* [EXERCISE DIRECTIONS]
Repeat exactly the lines from the first line of the records through the line containing "allotting and forgetting", and nothing more.

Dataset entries
[Start of section]
(** [forget] does not undo [allot].  With [heap_ptr] 16 byte aligned (as [allot] leaves it),
    allotting and forgetting a block leaves [heap_ptr] 12 bytes low when the size is 0, 13, 14 or
    15 modulo 16, and 4 bytes HIGH otherwise (unless the heap ends there): then the first word of
    the block allotted before, which holds its size, is free again, and the next empty block is
    placed exactly on it. *)
Theorem forget_allot virt_offset m h size :
  heap_ok virt_offset h -> 0 <= size -> size + 4 <= heap_ptr h -> heap_ptr h mod 16 = 0 ->
  heap_top h <= align_down (heap_ptr h - (size + 4)) 16 -> heap_bot h + 4 < 4294967296 ->
  let '(m1, h1, ptr) := allot virt_offset m h size in
  let h2 := forget virt_offset m1 h1 ptr in
  heap_ptr h2 = (if (1 <=? size mod 16) && (size mod 16 <=? 12)
                 then Z.min (heap_ptr h + 4) (heap_bot h) else heap_ptr h - 12) /\
  (1 <= size mod 16 <= 12 -> heap_ptr h + 4 <= heap_bot h ->
   fst (fst (allot virt_offset m1 h2 0)) = st32 m1 (phys_to_virt virt_offset (heap_ptr h)) 0).
Proof.
  intros Hok Hs Hf Hal Hfit Hb. pose proof Hok as (H1 & H2 & H3).
  destruct (allot_cases virt_offset m h size Hok Hs Hf) as [(Hn & _)|(_ & E)]; [lia|]. rewrite E.
  set (addr := align_down _ 16) in *.
  assert (Ha : addr <= heap_ptr h - (size + 4)) by (subst addr; zmod).
  destruct (phys_to_virt_ok virt_offset h (addr + 4) Hok ltac:(lia)) as [_ Hnz].
  unfold forget. destruct (Z.eqb_spec (phys_to_virt virt_offset (addr + 4)) 0); [congruence|].
  rewrite virt_phys by lia. rewrite (u32_small (addr + 4 - 4)) by lia.
  replace (addr + 4 - 4) with addr by lia. rewrite ld32_st32_eq, (u32_small size) by lia.
  cbn [heap_ptr heap_top heap_bot].
  assert (Er : u32 (addr + 4 + align_down (u32 (size + 15)) 16)
               = if (1 <=? size mod 16) && (size mod 16 <=? 12)
                 then heap_ptr h + 4 else heap_ptr h - 12)
    by (subst addr; case_tests; zmod).
  rewrite Er. split.
  - rewrite Z.gtb_ltb. case_tests; lia.
  - intros Hr Hb'. destruct (Z.leb_spec 1 (size mod 16)); [|lia].
    destruct (Z.leb_spec (size mod 16) 12); [|lia]. cbn [andb].
    rewrite Z.gtb_ltb. destruct (Z.ltb_spec (heap_bot h) (heap_ptr h + 4)); [lia|].
    unfold allot. cbn [heap_ptr heap_top heap_bot].
    replace (align_down (u32 (heap_ptr h + 4 - u32 (0 + 4))) 16) with (heap_ptr h) by zmod.
    destruct (Z.ltb_spec (heap_ptr h) (heap_top h)); [lia | reflexivity].
Qed.

Lemma forget_allot_witness :
  let h := {| heap_ptr := 0x1fff00; heap_top := 0x100000; heap_bot := 0x200000 |} in
  let '(m1, h1, ptr) := allot 0 (fun _ => 0) h 12 in
  heap_ptr (forget 0 m1 h1 ptr) = heap_ptr h + 4.
Proof.
  intros h. pose proof (forget_allot 0 (fun _ => 0) h 12) as P.
  destruct (allot 0 (fun _ => 0) h 12) as [[m1 h1] ptr].
  apply P; unfold heap_ok, h; cbn; unfold u32; lia.
Defined.
(** ** The packet filter of [await_reply]: the checks a received frame passes before the reply
    function sees it *)

Definition frame_type (m : mem) : Z :=
  Z.lor (Z.shiftl (ld8 m (nic_packet + 12)) 8) (ld8 m (nic_packet + 13)).
(** The IP header: the memory with the options removed, the new [packetlen], and [iplen]. *)
Definition ip_filter (m : mem) (plen : Z) : option (mem * Z * Z) :=
  let ip := ip_ptr in
  let verhdrlen := ld8 m ip in
  if (verhdrlen <? 0x45) || (verhdrlen >? 0x4F) then None
  else
    let iplen := Z.land verhdrlen 0xf * 4 in
    if negb (ipchksum m ip (Z.to_nat iplen) =? 0) then None
    else if istrue (Z.land (ld16 m (ip + 6)) (htons 0x3FFF)) then None
    else if ntohs (ld16 m (ip + 2)) >? ETH_MAX_MTU then None
    else
      let ipoptlen := iplen - 20 in
      if istrue ipoptlen
      then Some (memmove m (nic_packet + ETH_HLEN + 20) (nic_packet + ETH_HLEN + iplen)
                         (Z.to_nat (u32 (plen - ipoptlen))),
                 u32 (plen - ipoptlen), iplen)
      else Some (m, plen, iplen).
(** UDP: [None] drops the frame, otherwise whether [udp] is set. *)
Definition udp_filter (m : mem) (plen : Z) (ip : bool) (iplen : Z) : option bool :=
  if ip && (ld8 m (ip_ptr + 9) =? IP_UDP) && (plen >=? ETH_HLEN + 20 + 8)
  then
    if ntohs (ld16 m (ip_ptr + 24)) >? u32 (ntohs (ld16 m (ip_ptr + 2)) - iplen) then None
    else if istrue (ld16 m (ip_ptr + 26)) && istrue (tcpudpchksum m ip_ptr) then None
    else Some true
  else Some false.
Definition tcp_filter (m : mem) (plen : Z) (ip : bool) (iplen : Z) : option bool :=
  if ip && (ld8 m (ip_ptr + 9) =? IP_TCP) && (plen >=? ETH_HLEN + 20 + 20)
  then
    if Z.land (Z.shiftr (ntohs (ld16 m (ip_ptr + 32))) 10) 0x3C
       >? ntohs (ld16 m (ip_ptr + 2)) - iplen then None
    else if istrue (tcpudpchksum m ip_ptr) then None
    else Some true
  else Some false.
(** The rest of a transfer, once a block size is agreed. *)
Lemma tftp_loop_blocks `{Env} fnc fin file I n bs : block_consumer fnc fin file I -> forall done bsz req st0 w0 st w cli srv mac hd s sp,
  file = done ++ bs -> I done w ->
  tftp_block (length bs + S n) req st0 w0 = tftp_wait (length bs + S n) req st w ->
  ready w cli srv mac -> length hd = 12%nat ->
  blockidx st = Z.of_nat (length done) -> blksize st = bsz -> 0 < bsz <= 1432 -> 0 <= lport st < 65536 ->
  Z.of_nat (length file) < 65536 -> file_blocks bsz bs ->
  (forall j b, nth_error bs j = Some b ->
     rx (cnt_rx w + j) = Some (data_frame hd s cli sp (lport st) (1 + Z.of_nat (length done + j)) b)) ->
  exists w' st' acks,
    tftp_loop (S (length bs + S n)) fnc req st0 w0 = Some (Ret (fin, st'), w') /\ I file w' /\
    sent w' = acks ++ sent w /\
    Forall2 (ack_of mac (lport st) (u16 sp)) (rev (map (fun j => 1 + Z.of_nat j) (seq (length done) (length bs)))) acks /\ same_tabs w w'.
Proof.
  intros Cs. induction bs as [|b bs IH]; intros done bsz req st0 w0 st w cli srv mac hd s sp Hfile HI Eb Hr Hh Hi Hbs Hbr Hlp
    Hl Hf Hrx; [destruct Hf|].
  assert (Hb : Forall (fun x => 0 <= x < 256) b /\ Z.of_nat (length b) <= bsz)
    by (cbn [file_blocks] in Hf; destruct bs; destruct Hf as (? & Hf); [|destruct Hf]; split; auto; lia).
  assert (Hd : Z.of_nat (length done) < 65535) by (rewrite Hfile, length_app in Hl; cbn [length] in Hl; lia).
  pose proof (Hrx 0%nat b eq_refl) as R0. rewrite !Nat.add_0_r in R0.
  cbn [length] in *. replace (S (length bs) + S n)%nat with (S (S (length bs + n))) in * by lia.
  destruct (tftp_round fnc fin file I (length bs + n) done b bs req st0 w0 st w cli srv mac hd s sp)
    as (w1 & ack & E & T1 & C1 & S1 & K1 & I1);
    [exact Cs | exact Hfile | exact HI | exact Eb | exact Hr | exact R0 | exact Hh | apply Hb
    | rewrite Hi, u16_small by lia; lia | rewrite Hbs; lia | exact Hlp |].
  rewrite Hbs in E. set (idx := 1 + Z.of_nat (length done)) in *. destruct bs as [|b2 bs].
  - cbn [file_blocks] in Hf. destruct Hf as [Hf _]. destruct (Z.ltb_spec (Z.of_nat (length b)) bsz); [|lia].
    exists w1. eexists. exists [ack]. split; [exact E|]. rewrite Hfile. split; [exact I1|]. split; [exact S1|].
    split; [constructor; [exact K1|constructor]|exact T1].
  - destruct Hf as (Hf1 & _ & Hf). destruct (Z.ltb_spec (Z.of_nat (length b)) bsz); [lia|].
    set (st1 := after_block st sp idx (Z.of_nat (length b))) in *.
    assert (B1 : blksize st1 = bsz) by (cbn [st1 after_block blksize]; rewrite Hbs; destruct (Z.ltb_spec (Z.of_nat (length b)) bsz); lia).
    assert (L1 : length (done ++ [b]) = S (length done)) by (rewrite length_app; cbn [length]; lia).
    destruct (IH (done ++ [b]) bsz None st1 w1 st1 w1 cli srv mac hd s sp) as (w2 & st2 & acks & E2 & I2 & S2 & K2 & T2).
    { now rewrite Hfile, <- app_assoc. } { exact I1. }
    { unfold tftp_block. rewrite B1. destruct (Z.eqb_spec bsz 0); [lia|reflexivity]. }
    { now apply (ready_same w). } { exact Hh. } { cbn [st1 after_block blockidx]. unfold idx. lia. } { exact B1. } { exact Hbr. }
    { exact Hlp. } { exact Hl. } { exact Hf. }
    { intros j b' Hj. pose proof (Hrx (S j) b' Hj) as X. rewrite C1.
      replace (S (cnt_rx w) + j)%nat with (cnt_rx w + S j)%nat by lia. rewrite X.
      replace (length (done ++ [b]) + j)%nat with (length done + S j)%nat by lia. reflexivity. }
    exists w2, st2, (acks ++ [ack]). split; [rewrite Nat.add_succ_r in E2; exact (eq_trans E E2)|].
    split; [exact I2|]. split; [rewrite S2, S1, <- app_assoc; reflexivity|].
    cbn [length seq map rev] in K2 |- *. rewrite L1 in K2. split; [apply Forall2_app; [exact K2|now constructor]|now apply (same_tabs_trans w w1)].
Qed.

(** Two ranges with the same bytes. *)
Lemma ldn_same m1 m2 a1 a2 n : (forall i, 0 <= i < Z.of_nat n -> ld8 m1 (a1 + i) = ld8 m2 (a2 + i)) -> ldn m1 a1 n = ldn m2 a2 n.
Proof. intros Hm. rewrite <- (Z.add_0_r a1), <- (Z.add_0_r a2). apply (same_ldn _ _ _ _ (Z.of_nat n)); [exact Hm|lia|lia]. Qed.

(** Storing the blocks of a file is such a consumer. *)
Definition stored (dest : Z) (done : list (list Z)) (w : world) : Prop := ldn (mm w) dest (length (concat done)) = concat done.
Lemma file_blocks_prefix bsz bs : forall done b rest, file_blocks bsz bs -> bs = done ++ b :: rest ->
  Z.of_nat (length (concat done)) = Z.of_nat (length done) * bsz.
Proof.
  induction bs as [|c bs IH]; intros [|d done] b rest Hf E; try easy. injection E as <- E. cbn [file_blocks] in Hf.
  destruct bs as [|c2 bs]; [now destruct done|]. destruct Hf as (Hf1 & _ & Hf). cbn [concat length]. rewrite length_app.
  specialize (IH done b rest Hf E). lia.
Qed.
Lemma file_blocks_le bsz bs : file_blocks bsz bs -> forall b, In b bs -> Z.of_nat (length b) <= bsz.
Proof.
  induction bs as [|c bs IH]; intros Hf b Hb; [easy|]. cbn [file_blocks] in Hf.
  destruct bs as [|c2 bs]; [destruct Hb as [<-|[]]; lia|]. destruct Hf as (Hf1 & _ & Hf). destruct Hb as [<-|Hb]; [lia|now apply IH].
Qed.
Lemma store_block_consumer bsz dest file : 0x40000 <= dest -> 0 <= bsz <= 1432 -> file_blocks bsz file ->
  block_consumer (store_block dest bsz) 1 file (stored dest).
Proof.
  intros Hd Hz Hf. split.
  - intros done b rest eof w Hfile Hi P. pose proof (file_blocks_prefix bsz file done b rest Hf Hfile) as Hp.
    assert (Hb : Z.of_nat (length b) <= bsz) by (apply (file_blocks_le bsz file Hf); rewrite Hfile; apply in_elt).
    set (a := dest + (1 + Z.of_nat (length done) - 1) * bsz). assert (Ha : a = dest + Z.of_nat (length (concat done))) by lia.
    assert (Ho : forall x, ld8 (memcpy (mm w) a (rcvd + 32) (length b)) x =
      if (a <=? x) && (x <? a + Z.of_nat (length b)) then ld8 (mm w) (rcvd + 32 + (x - a)) else ld8 (mm w) x)
      by (intros x; apply ld8_memcpy; unfold rcvd, nic_packet, ETH_HLEN; lia).
    exists (set_mm (memcpy (mm w) a (rcvd + 32) (length b)) w). split; [unfold store_block; run; fold a; rewrite Nat2Z.id; now destruct eof|].
    split; [|split; [reflexivity|split; [reflexivity|]]].
    + repeat (split; [reflexivity|]). intros x Hx. cbn [mm set_mm]. rewrite Ho. unfold lacp_pkt in *.
      destruct (Z.leb_spec a x); [lia|reflexivity].
    + unfold stored in *. cbn [mm set_mm]. rewrite concat_app, length_app, ldn_app. cbn [concat]. rewrite app_nil_r, <- Ha. f_equal.
      * rewrite <- Hi at 2. apply ldn_ext. intros x Hx. rewrite Ho. destruct (Z.leb_spec a x); [lia|reflexivity].
      * etransitivity; [|exact P]. apply ldn_same. intros i Hr. rewrite Ho.
        destruct (Z.leb_spec a (a + i)); [|lia]. destruct (Z.ltb_spec (a + i) (a + Z.of_nat (length b))); [|lia]. cbn [andb]. f_equal. lia.
  - intros done w w' N Hi. unfold stored in *. rewrite <- Hi at 2. apply ldn_ext. intros x Hx. apply N; unfold nic_packet, xmit; lia.
Qed.

Lemma rx_qdrain_silent `{Env} n w :
  quiet w -> rx (cnt_rx w) = None -> kbd (cnt_kbd w) = None ->
  exists w', rx_qdrain (S n) w = Some (Ret tt, w') /\ same_net w w' /\ cnt_rx w' = S (cnt_rx w) /\
    sent w' = sent w /\ mm w' = mm w.
Proof.
  intros Q Hr Hk. destruct (rx_qdrain_idle n w Q Hr Hk) as (w' & E & (A & B & C & D & F & _) & Hc & Hs & Hm).
  exists w'. split; [exact E|]. split; [|now repeat split]. repeat (split; [assumption|]). now rewrite Hm.
Qed.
[End of section]
* [EXERCISE OUTPUT]
(** [forget] does not undo [allot].  With [heap_ptr] 16 byte aligned (as [allot] leaves it),
    allotting and forgetting a block leaves [heap_ptr] 12 bytes low when the size is 0, 13, 14 or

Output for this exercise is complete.